— EXERCISE —
Below are the entries; return exactly the line with "(h_trace h) = [(0%nat, Some" and every later line, without anything else.

─── INFORMATION

Lemma close_request_inv problem r h : inv h -> inv (close_request st problem r h).
Proof.
  unfold close_request. intros Hi. destruct (is_open r h); [|done].
  apply http_on_close_inv. eapply same_inv; [|exact Hi]. by apply emit_same.
Qed.

Lemma http_act_inv a h s : inv h -> inv (fst (act a (h, s))).
Proof.
  intros Hi. destruct a; cbn [act fst].
  - by apply request_inv.
  - eapply same_inv; [|exact Hi]. by apply upd_same.
  - eapply same_inv; [|exact Hi]. by apply upd_same.
  - eapply same_inv; [|exact Hi]. apply input_same.
  - by apply close_request_inv.
  - unfold Http.close. generalize (h_active h). intros l. revert h Hi.
    induction l as [|r l IH]; intros h Hi; cbn; [done|]. apply IH. by apply close_request_inv.
  - eapply same_inv; [|exact Hi]. apply on_control_same.
  - eapply same_inv; [|exact Hi]. apply on_message_same.
  - by apply http_on_close_inv.
Qed.

Lemma http_run_inv acts : forall h s, inv h -> inv (fst (run acts (h, s))).
Proof.
  induction acts as [|a acts IH]; intros h s Hi; cbn [run foldl]; [done|].
  pose proof (http_act_inv a h s Hi) as Ha. destruct (act a (h, s)) as [h1 s1]. by apply IH.
Qed.

Lemma new_http_inv options : inv (new_http options).
Proof.
  split; cbn.
  - constructor.
  - intros r. unfold is_open. cbn. split; [intros H; by inversion H|done].
  - intros r. split; [intros [x Hx]; done|lia].
  - done.
Qed.

(** Closing a request removes it and touches no other. *)
Lemma close_request_open problem r h r' :
  is_open r' (close_request st problem r h) = is_open r' h && negb (Nat.eqb r' r).
Proof.
  unfold close_request, Http.on_close. destruct (is_open r h) eqn:Eo.
  - change (h_requests (emit _ h)) with (h_requests h).
    unfold is_open in Eo. destruct (h_requests h !! r) as [q|] eqn:Eq; [|done]. rewrite Eo.
    unfold is_open. cbn. destruct (Nat.eqb_spec r' r) as [->|Hne].
    + rewrite lookup_alter_eq, Eq. cbn. by rewrite andb_false_r.
    + rewrite lookup_alter_ne by congruence. by rewrite andb_true_r.
  - destruct (Nat.eqb_spec r' r) as [->|Hne]; [by rewrite Eo|by rewrite andb_true_r].
Qed.

Lemma close_next problem h : h_next (Http.close st problem h) = h_next h.
Proof.
  unfold Http.close. generalize (h_active h). intros l. revert h.
  induction l as [|r l IH]; intros h; cbn; [done|]. rewrite IH.
  unfold close_request, Http.on_close. destruct (is_open r h); [|done]. cbn.
  destruct (h_requests h !! r) as [q|]; [|done]. by destruct (r_open q).
Qed.

Lemma close_open problem h : inv h -> forall r, is_open r (Http.close st problem h) = false.
Proof.
  intros [_ I2 _ _] r. unfold Http.close.
  assert (forall l h, is_open r (foldl (fun h r => close_request st problem r h) h l) =
    is_open r h && negb (bool_decide (r ∈ l))) as H.
  { clear. induction l as [|x l IH]; intros h; cbn [foldl].
    - rewrite bool_decide_eq_false_2 by apply not_elem_of_nil. by rewrite andb_true_r.
    - rewrite IH, close_request_open, <- andb_assoc. f_equal.
      destruct (Nat.eqb_spec r x) as [->|Hne]; cbn.
      + rewrite bool_decide_eq_true_2 by by left. done.
      + f_equal. apply bool_decide_ext. rewrite elem_of_cons. naive_solver. }
  rewrite H. destruct (is_open r h) eqn:E; [|done].
  apply I2 in E. by rewrite bool_decide_eq_true_2.
Qed.

End Accounting.

(** C14. Whatever happens to an HTTP client and its requests, in any order: a
    request is among the active ones exactly until it settles, it settles at
    most once, and closing the client settles all that are left. *)
Theorem requests_settle {S} st (streamer : S -> list Z -> S * option Z) options acts s :
  let h := fst (run st streamer acts (new_http options, s)) in
  (forall r, (r < h_next h)%nat ->
    settled r h = if bool_decide (r ∈ h_active h) then 0%nat else 1%nat) /\
  forall problem, let h' := Http.close st problem h in
    h_active h' = [] /\ forall r, (r < h_next h)%nat -> settled r h' = 1%nat.
Proof.
  intros h. assert (inv h) as Hi by apply http_run_inv, new_http_inv. split.
  - intros r Hr. destruct Hi as [_ I2 _ I4]. rewrite I4, (proj2 (Nat.ltb_lt _ _) Hr).
    destruct (is_open r h) eqn:E; cbn.
    + by rewrite bool_decide_eq_true_2 by by apply I2.
    + rewrite bool_decide_eq_false_2; [done|]. rewrite I2. congruence.
  - intros problem h'. pose proof (close_open st problem h Hi) as Ho.
    assert (inv h') as [_ I2 _ I4] by (apply (http_act_inv st streamer (AClose problem) h s Hi)).
    split.
    + destruct (h_active h') as [|r l] eqn:E; [done|].
      specialize (I2 r). rewrite Ho in I2. exfalso. assert (false = true); [|done].
      apply I2. by left.
    + intros r Hr. rewrite I4, Ho. unfold h'. rewrite close_next.
      by rewrite (proj2 (Nat.ltb_lt _ _) Hr).
Qed.

Example request_example :
  let h := fst (run initial_locale (fun (s : unit) b => (s, Some (zlen b)))
    [ARequest {["path" := JStr "/x"]} false; AOnControl 0 {["command" := JStr "response"; "status" := JNum 404; "reason" := JStr "Not Found"]};
     AOnMessage 0 [111]; AOnClose 0 ∅; AOnClose 0 ∅] (new_http ∅, tt)) in
  omap (fun e => match e with HSettle r (HRejected ex body) => Some (r, e_status ex, e_message ex, body) | _ => None end)
    (h_trace h) = [(0%nat, Some 404, JStr "Not Found", Some [111])].
Proof. vm_compute. reflexivity. Qed.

──────

— OUTPUT OF THE TASK —
    (h_trace h) = [(0%nat, Some 404, JStr "Not Found", Some [111])].
Proof. vm_compute. reflexivity. Qed.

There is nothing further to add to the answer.